_DATA PROVIDED:_
(** Opening an authenticated session: the server's identifier of it, and the
    session integrity key. *)
Definition console_login (c : console) (st : serverState M)
  : option (Z * list Z * serverState M) :=
  let name := bytes_of_string (con_user c) in
  '(reply, st) ← exchange (datagram_of (session_less payloadTypeRMCPPlusOpenSessionRequest 32)
                   (c_enc openSessionRequestPayload_codec (open_payload c))) st;
  r ← con_parse openSessionResponsePayload_codec payloadTypeRMCPPlusOpenSessionResponse reply;
  guard (osr_RmcpPlusStatusCode r = 0 /\ osr_RemoteConsoleSessionId r = con_id c);;
  let sidc := osr_ManagedSystemSessionId r in
  '(reply, st) ← exchange (datagram_of (session_less payloadTypeRAKPMessage1 48)
                   (c_enc rakpMessage1Request_codec (rakp1_payload c sidc))) st;
  r2 ← con_parse rakpMessage2Response_codec payloadTypeRAKPMessage2 reply;
  let msr := r2_ManagedSystemRandomNumber r2 in
  let guid := r2_ManagedSystemGuid r2 in
  guard (r2_RmcpPlusStatusCode r2 = 0 /\
         r2_KeyExchangeAuthenticationCode r2 =
           Rakp.code2 (con_password c) (con_id c) sidc (con_random c) msr guid (con_role c) name);;
  '(reply, st) ← exchange (datagram_of (session_less payloadTypeRAKPMessage3 28)
                   (c_enc rakpMessage3Request_codec (rakp3_payload c sidc msr))) st;
  r4 ← con_parse rakpMessage4Response_codec payloadTypeRAKPMessage4 reply;
  let sik := Rakp.sik (con_password c) (con_random c) msr (con_role c) name in
  guard (r4_RmcpPlusStatusCode r4 = 0 /\
         r4_IntegrityCheckValue r4 = Rakp.icv4 sik sidc (con_random c) guid);;
  Some (sidc, sik, st).

End Console.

_WHAT YOU HAVE TO DO:_ Write out exactly the lines above between the line with "r ← con_parse" and the line with "let sidc := osr_ManagedSystemSessionId r in", inclusive, and nothing beyond them.

_RESULT BELOW:_
  r ← con_parse openSessionResponsePayload_codec payloadTypeRMCPPlusOpenSessionResponse reply;
  guard (osr_RmcpPlusStatusCode r = 0 /\ osr_RemoteConsoleSessionId r = con_id c);;
  let sidc := osr_ManagedSystemSessionId r in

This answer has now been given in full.